Pour appuyer son exposé, il cite volontiers l’exemple du «verre intelligent». «Pour l’obtenir, on a utilisé l’argent, un conducteur d’électricité qui devient transparent lorsqu’on le synthétise à très faible échelle. Grâce à cette modification de ses propriétés, lorsqu’on l’intègre au verre, on apporte aussi à ce dernier des qualités nouvelles: la conduction, sans perte de transparence», expose Dr Lenoble. Le secteur sans doute le plus avancé est celui des semi-conducteurs.

La nanoélectronique permet de graver des transistors à une finesse de l’ordre de 7 nanomètres. Un progrès d’ores et déjà utilisé pour les puces de nos smartphones et notamment pour le processeur A12 Bionic du nouvel iPhone Xs.

Il faut rassurer les citoyens sur l’innocuité des nanomatériaux

Les nanotechnologies peuvent être aussi valorisées dans le secteur de l’énergie, pour augmenter les densités de stockage au centimètre carré ou réduire le poids d’un matériau de batterie. L’utilisation de nanotubes de carbone ouvre des perspectives prometteuses dans le domaine du transport électrique.

Le groupe russe Ocsial les utilise ainsi comme un additif aux matières premières. «Un ajout de l’ordre de 0,01% (ou au maximum de 0,5%) suffit à modifier les caractéristiques du produit d’origine», précise son directeur Marketing et Ventes, Christoph Siara.
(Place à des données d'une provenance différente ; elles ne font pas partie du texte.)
(* ===== verification/Secrets.v ===== *)
(** * Package secrets (src/secrets/secrets.go)

    Encryption of secret values at rest, redaction of log output, and the rules
    for the names and values of environment variables. *)

From S2P Require Import Prelude.
From S2P Require Import Prog.
From S2P Require Import GoStrings.
From S2P Require Import Model.
From S2P Require Import World.

Definition prefix : string := "v1:".

(** A [*Box]: [None] is the nil box, [Some key] holds the AEAD of a key. *)
Abbreviation Box := (option string).

Definition New (b64Key : string) : res Box :=
  if decide (TrimSpace b64Key = "") then Ok None
  else match b64_decode (TrimSpace b64Key) with
       | None => Err (Wrap "SECRETS_KEY is not valid base64: " (Errorf "illegal base64 data"))
       | Some key =>
           if (len key =? 32)%Z then Ok (Some key)
           else Err (Errorf ("SECRETS_KEY must decode to 32 bytes, got " +:+ Itoa (len key)))
       end.

Definition Enabled (b : Box) : bool := match b with Some _ => true | None => false end.

(** GCM's standard nonce size. *)
Definition NonceSize : nat := 12.

Section box.
Context `{Ext}.

(** [rand.Read] does not fail (it never returns an error since Go 1.24). *)
Definition Encrypt (b : Box) (plain : string) : act (res string) :=
  match b with
  | None => mret (Err ErrNoKey)
  | Some key => λ w,
      let nonce := ext_nonce w.(w_rand) in
      let sealed := nonce +:+ ext_seal key nonce plain in
      (Ok (prefix +:+ b64_encode sealed), with_rand (S w.(w_rand)) w)
  end.

Definition Decrypt (b : Box) (stored : string) : res string :=
  match b with
  | None => Err ErrNoKey
  | Some key =>
      if negb (HasPrefix stored prefix) then Err (Errorf "unknown secret format")
      else match b64_decode (TrimPrefix stored prefix) with
           | None => Err (Errorf "illegal base64 data")
           | Some raw =>
               if (len raw <? Z.of_nat NonceSize)%Z then Err (Errorf "secret ciphertext too short")
               else match ext_open key (str_take NonceSize raw) (str_drop NonceSize raw) with
                    | None => Err (Errorf "cannot decrypt (wrong SECRETS_KEY?)")
                    | Some plain => Ok plain
                    end
           end
  end.
End box.

(** ** Redaction *)

(** The forms of one value that are replaced. *)
Definition needles_of (v : string) : list string :=
  if decide (v = "") then [] else [v; b64_encode v; QueryEscape v].

(** [sort.Slice] by descending length. *)
Definition longest_first (needles : list string) : list string := sort_desc len needles.

Definition Redact (output : string) (secretValues : list string) : string :=
  foldl (λ s n, ReplaceAll s n "***") output
    (longest_first (mjoin (needles_of <$> secretValues))).

(** ** Names and values *)

Definition is_letter_ (c : ascii) : bool :=
  let n := nat_of_ascii c in
  bool_decide (65 ≤ n ∧ n ≤ 90) || bool_decide (97 ≤ n ∧ n ≤ 122) || bool_decide (n = 95).
Definition is_digit (c : ascii) : bool :=
  let n := nat_of_ascii c in bool_decide (48 ≤ n ∧ n ≤ 57).

Fixpoint all_bytes (p : ascii → bool) (s : string) : bool :=
  match s with EmptyString => true | String c s => p c && all_bytes p s end.

(** [^[A-Za-z_][A-Za-z0-9_]{0,63}$] *)
Definition nameRe (name : string) : bool :=
  match name with
  | EmptyString => false
  | String c rest =>
      is_letter_ c && all_bytes (λ c, is_letter_ c || is_digit c) rest &&
      bool_decide (String.length rest ≤ 63)
  end.

Definition reserved : list string := ["PATH"; "HOME"; "USER"; "SHELL"; "PWD"; "HOSTNAME"].
Definition reservedPrefixes : list string := ["DOCKER_"; "LD_"; "BASH_"; "SUDO_"].

Definition MaxVars : nat := 50.
Definition MaxValueBytes : Z := (4 * 1024)%Z.

(** The loop over [reservedPrefixes]. *)
Fixpoint check_prefixes (up : string) (ps : list string) : res unit :=
  match ps with
  | [] => Ok tt
  | p :: ps =>
      if HasPrefix up p then Err (Errorf ("names starting with " +:+ p +:+ " are reserved"))
      else check_prefixes up ps
  end.

Definition ValidateName (name : string) : res unit :=
  if negb (nameRe name)
  then Err (Errorf "name must match [A-Za-z_][A-Za-z0-9_]* and be at most 64 characters")
  else if bool_decide (ToUpper name ∈ reserved) then Err (Errorf (name +:+ " is reserved"))
  else check_prefixes (ToUpper name) reservedPrefixes.

Definition ValidateValue (v : string) : res unit :=
  if (MaxValueBytes <? len v)%Z
  then Err (Errorf ("value exceeds " +:+ Itoa MaxValueBytes +:+ " bytes"))
  else if Contains v (String zero "") then Err (Errorf "value must not contain NUL")
  else Ok tt.

Example redact_example :
  Redact "tok=abc123 b64=YWJjMTIz ok" ["abc123"; ""] = "tok=*** b64=*** ok".
Proof. vm_compute. reflexivity. Qed.
Example name_examples :
  (λ n, is_ok (ValidateName n)) <$>
    ["BASE_URL"; "_x1"; ""; "1A"; "A-B"; "PATH"; "path"; "DOCKER_HOST"; "ld_preload"]
  = [true; true; false; false; false; false; false; false; false].
Proof. vm_compute. reflexivity. Qed.

(** ** Lemmas and theorems *)

(** What [Encrypt] stores under a key with a nonce. *)
Definition sealed_with `{Ext} (key nonce plain : string) : string :=
  prefix +:+ b64_encode (nonce +:+ ext_seal key nonce plain).

Lemma Decrypt_sealed `{E : Ext} `{!ExtLaws E} key n plain :
  Decrypt (Some key) (sealed_with key (ext_nonce n) plain) = Ok plain.
Proof.
  unfold Decrypt, sealed_with. rewrite HasPrefix_app. simpl negb. cbv iota.
  rewrite TrimPrefix_app, b64_decode_encode.
  pose proof (ext_nonce_size n) as Hn. unfold len. rewrite str_length_app, Hn.
  rewrite (proj2 (Z.ltb_ge _ _)) by (unfold NonceSize; lia).
  change NonceSize with 12. rewrite <-Hn. rewrite str_take_app, str_drop_app.
  by rewrite ext_open_seal.
Qed.

(** C23: decryption inverts encryption under the same key, whatever nonce was
    drawn; what is stored carries the format's prefix, and without a key nothing
    is encrypted or decrypted. *)
Theorem Decrypt_Encrypt `{E : Ext} `{!ExtLaws E} key plain w :
  ∃ stored w', Encrypt (Some key) plain w = (Ok stored, w') ∧
    HasPrefix stored prefix = true ∧
    Decrypt (Some key) stored = Ok plain ∧
    Decrypt None stored = Err ErrNoKey ∧
    (Encrypt None plain w).1 = Err ErrNoKey.
Proof.
  eexists _, _. split; [reflexivity|]. split; [apply HasPrefix_app|].
  split; [apply Decrypt_sealed|done].
Qed.

(** *** Redaction *)

Fixpoint star_free (s : string) : bool :=
  match s with
  | EmptyString => true
  | String c s => negb (bool_decide (c = "*"%char)) && star_free s
  end.

Lemma star_prefix t n : star_free n = true → n ≠ "" → HasPrefix (String "*" t) n = false.
Proof.
  destruct n as [|c n]; [done|]. simpl. intros Hs _. reflect_bools.
  by rewrite bool_decide_eq_false_2.
Qed.

(** An occurrence in the output was one in the input. *)
Lemma replace_prefix k s m n :
  star_free n = true → HasPrefix (replace_go k s m "***") n = true →
  HasPrefix (str_drop k s) n = true.
Proof.
  revert k n. induction s as [|c s IH]; intros k n Hn; simpl.
  { intros H. by destruct k. }
  destruct k as [|k]; [|by apply IH]. destruct (HasPrefix (String c s) m).
  - intros H. destruct (decide (n = "")) as [->|Hne]; [done|].
    change ("***" +:+ ?t) with (String "*" ("**" +:+ t)) in H. by rewrite star_prefix in H.
  - destruct n as [|d n]; [done|]. simpl in *. reflect_bools. intros H'. reflect_bools.
    rewrite bool_decide_eq_true_2 by done. simpl. by apply (IH 0).
Qed.

Lemma Contains_star t n : star_free n = true → n ≠ "" → Contains ("***" +:+ t) n = Contains t n.
Proof.
  intros Hs Hn. change ("***" +:+ t) with (String "*" (String "*" (String "*" t))).
  cbn [Contains]. by rewrite !star_prefix.
Qed.

Lemma Contains_drop k s n : Contains (str_drop k s) n = true → Contains s n = true.
Proof.
  revert k. induction s as [|c s IH]; intros [|k]; simpl; try done.
  intros H. rewrite (IH k H). apply orb_true_r.
Qed.

Lemma replace_contains k s m n :
  star_free n = true → n ≠ "" → Contains (replace_go k s m "***") n = true →
  Contains (str_drop k s) n = true.
Proof.
  intros Hs Hn. revert k. induction s as [|c s IH]; intros k; simpl; [by destruct k|].
  destruct k as [|k]; [|apply IH]. destruct (HasPrefix (String c s) m) eqn:E.
  - rewrite Contains_star by done. intros H%IH%Contains_drop. simpl. rewrite H. apply orb_true_r.
  - simpl. rewrite !orb_true_iff. intros [H|H]; [left|right; by apply (IH 0)].
    apply (replace_prefix 0 (String c s) m n Hs). simpl. by rewrite E.
Qed.

Lemma replace_removes k s n :
  star_free n = true → n ≠ "" → Contains (replace_go k s n "***") n = false.
Proof.
  intros Hs Hn. revert k. induction s as [|c s IH]; intros k; simpl; [by destruct n|].
  destruct k as [|k]; [|apply IH]. destruct (HasPrefix (String c s) n) eqn:E.
  - by rewrite Contains_star.
  - apply Contains_cons_false. split; [|apply IH].
    destruct (HasPrefix (String c (replace_go 0 s n "***")) n) eqn:E'; [|done].
    rewrite <-E. symmetry. apply (replace_prefix 0 (String c s) n n Hs). simpl. by rewrite E.
Qed.

Lemma replace_id k s n : Contains s n = false → k = 0 → replace_go k s n "***" = s.
Proof.
  revert k. induction s as [|c s IH]; intros k; simpl; [done|]. intros H ->.
  apply orb_false_iff in H as [-> H]. f_equal. by apply IH.
Qed.

Definition redact_with (needles : list string) (s : string) : string :=
  foldl (λ s n, ReplaceAll s n "***") s needles.

Lemma redact_with_not_new needles s n :
  star_free n = true → n ≠ "" → Contains s n = false → Contains (redact_with needles s) n = false.
Proof.
  intros Hs Hn. revert s. induction needles as [|m needles IH]; intros s H; simpl; [done|].
  apply IH. destruct (Contains (ReplaceAll s m "***") n) eqn:E; [|done].
  apply (replace_contains 0) in E; [|done..]. simpl in E. congruence.
Qed.

Lemma redact_with_removes needles s n :
  star_free n = true → n ≠ "" → n ∈ needles → Contains (redact_with needles s) n = false.
Proof.
  intros Hs Hn. revert s. induction needles as [|m needles IH]; intros s Hin; [by apply elem_of_nil in Hin|].
  simpl. apply elem_of_cons in Hin as [->|Hin]; [|by apply IH].
  apply redact_with_not_new; [done..|]. by apply replace_removes.
Qed.

Lemma redact_with_id needles s :
  (∀ n, n ∈ needles → Contains s n = false) → redact_with needles s = s.
Proof.
  induction needles as [|m needles IH]; intros H; simpl; [done|].
  assert (ReplaceAll s m "***" = s) as Hm by (apply replace_id; [apply H; left|done]).
  rewrite Hm. apply IH. intros n Hn. apply H. by right.
Qed.

Lemma elem_of_needles n vals :
  n ∈ longest_first (mjoin (needles_of <$> vals)) ↔ ∃ v, v ∈ vals ∧ n ∈ needles_of v.
Proof.
  unfold longest_first. rewrite elem_of_sort_desc, list_elem_of_join. setoid_rewrite list_elem_of_fmap.
  naive_solver.
Qed.

(** C22: redaction leaves no secret behind: for every non-empty secret, neither
    its value nor its base64 form nor its URL-escaped form occurs in the output,
    unless that form itself contains the character of the mask; and a text in
    which no form of a secret occurs is left as it is. *)
Theorem Redact_leaves_no_secret output secretValues :
  (∀ v n, v ∈ secretValues → v ≠ "" → n ∈ [v; b64_encode v; QueryEscape v] →
     star_free n = true → Contains (Redact output secretValues) n = false) ∧
  ((∀ v n, v ∈ secretValues → v ≠ "" → n ∈ [v; b64_encode v; QueryEscape v] →
      Contains output n = false) →
   Redact output secretValues = output).
Proof.
  assert (∀ s, s ≠ "" → b64_encode s ≠ "" ∧ QueryEscape s ≠ "") as Hnil.
  { intros [|a [|b [|c s]]]; [done|..]; intros _; (split; [|by simpl; repeat case_match]);
      cbn [b64_encode]; by destruct (b64_digits _) as [[[? ?] ?] ?]. }
  split.
  - intros v n Hv Hne Hn Hs. apply redact_with_removes; [done| |].
    + destruct (Hnil v Hne). set_solver.
    + apply elem_of_needles. exists v. unfold needles_of. by rewrite decide_False.
  - intros H. apply redact_with_id. intros n (v & Hv & Hn)%elem_of_needles.
    unfold needles_of in Hn. case_decide; [set_solver|]. by eapply H.
Qed.

(** *** Names *)

Lemma check_prefixes_ok up ps :
  is_ok (check_prefixes up ps) = true ↔ ∀ p, p ∈ ps → HasPrefix up p = false.
Proof.
  induction ps as [|p ps IH]; simpl; [set_solver|]. destruct (HasPrefix up p) eqn:E; simpl.
  - split; [done|]. intros H. specialize (H p). set_solver.
  - rewrite IH. set_solver.
Qed.

Lemma upper_byte_idemp c : upper_byte (upper_byte c) = upper_byte c.
Proof. destruct c as [[] [] [] [] [] [] [] []]; reflexivity. Qed.
Lemma ToUpper_idemp s : ToUpper (ToUpper s) = ToUpper s.
Proof. unfold ToUpper. induction s as [|c s IH]; simpl; [done|]. by rewrite upper_byte_idemp, IH. Qed.
Lemma name_class_upper c :
  is_letter_ (upper_byte c) = is_letter_ c ∧ is_digit (upper_byte c) = is_digit c.
Proof. by destruct c as [[] [] [] [] [] [] [] []]. Qed.
Lemma all_bytes_upper p s : (∀ c, p (upper_byte c) = p c) → all_bytes p (ToUpper s) = all_bytes p s.
Proof. intros Hp. unfold ToUpper. induction s as [|c s IH]; simpl; [done|]. by rewrite Hp, IH. Qed.
Lemma nameRe_upper s : nameRe (ToUpper s) = nameRe s.
Proof.
  destruct s as [|c s]; [done|]. change (ToUpper (String c s)) with (String (upper_byte c) (ToUpper s)).
  unfold nameRe. rewrite (proj1 (name_class_upper c)), all_bytes_upper.
  - assert (∀ t, String.length (ToUpper t) = String.length t) as ->; [|done].
    unfold ToUpper. induction t; simpl; auto.
  - intros d. by destruct (name_class_upper d) as [-> ->].
Qed.

Lemma all_bytes_contains p s c : all_bytes p s = true → p c = false → Contains s (String c "") = false.
Proof.
  intros H Hc. induction s as [|d s IH]; simpl in *; [done|]. reflect_bools.
  rewrite IH by done. rewrite andb_true_r, orb_false_r. apply bool_decide_eq_false.
  intros ->. congruence.
Qed.

(** C39: a name is accepted exactly when it has the shape of a shell identifier
    of at most 64 characters and, in any mix of cases, is not a reserved name and
    does not start with a reserved prefix; an accepted name holds no character
    that could end it in an environment entry or a docker argument. *)
Theorem ValidateName_spec name :
  (is_ok (ValidateName name) = true ↔
   nameRe name = true ∧ ToUpper name ∉ reserved ∧
   ∀ p, p ∈ reservedPrefixes → HasPrefix (ToUpper name) p = false) ∧
  is_ok (ValidateName (ToUpper name)) = is_ok (ValidateName name) ∧
  (is_ok (ValidateName name) = true →
   1 ≤ String.length name ≤ 64 ∧
   ∀ c, c ∈ ["="; " "; "-"; "000"; "010"]%char → Contains name (String c "") = false).
Proof.
  assert (∀ n, is_ok (ValidateName n) = true ↔
   nameRe n = true ∧ ToUpper n ∉ reserved ∧
   ∀ p, p ∈ reservedPrefixes → HasPrefix (ToUpper n) p = false) as Hspec.
  { intros n. unfold ValidateName. destruct (nameRe n); cbn [negb]; [|split; [done|by intros []]].
    case_bool_decide as Hr; [split; [done|by intros (_ & [])]|]. rewrite check_prefixes_ok. tauto. }
  split; [done|]. split.
  - apply eq_bool_prop_intro. rewrite !Is_true_true, !Hspec.
    by rewrite ToUpper_idemp, nameRe_upper.
  - intros (Hre & _ & _)%Hspec. destruct name as [|c s]; [done|]. unfold nameRe in Hre. reflect_bools.
    split; [simpl; lia|]. intros d Hd.
    apply (all_bytes_contains (λ c, is_letter_ c || is_digit c)).
    + simpl. by rewrite H, H1.
    + set_solver.
Qed.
«Jusqu’ici, il n’existait pas de technologies industrielles pour produire à grande échelle ces nanotubes de carbone. Aujourd’hui, Ocsial sait le faire. Notre objectif est désormais de les implanter sur des objets en grande série».

Globalement, les nanotechnologies apparaissent de plus en plus comme une réponse aux défis environnementaux dans un contexte de densification de la population. Elles permettent en effet d’utiliser une quantité plus faible de matériaux tout en augmentant leur efficacité. Certains promettent même l’abondance dans le domaine alimentaire.

Bonnes pratiques et éthique

En l’état des connaissances, des interrogations demeurent encore quant aux risques posés par l’utilisation de ces nouveaux matériaux. Une fois encore, le principe de précaution doit prévaloir. Le List s’est associé à des projets européens destinés à édicter de bonnes pratiques en ce domaine et à anticiper les demandes d’informations des citoyens en jouant la carte de la transparence.

Le Dr Lenoble confirme la démarche proactive du List: «Nous avons mis sur pied un groupe de travail qui étudie les nanotechnologies dans le secteur de la cosmétique. Cette recherche est associée à la toxicité des matériaux. Selon l’usage qui est fait des nanomatériaux, on doit en effet pouvoir démontrer l’absence d’impact sur l’Homme et l’environnement. Et pour cela, il faut développer une approche systémique et ne pas hésiter à informer le consommateur».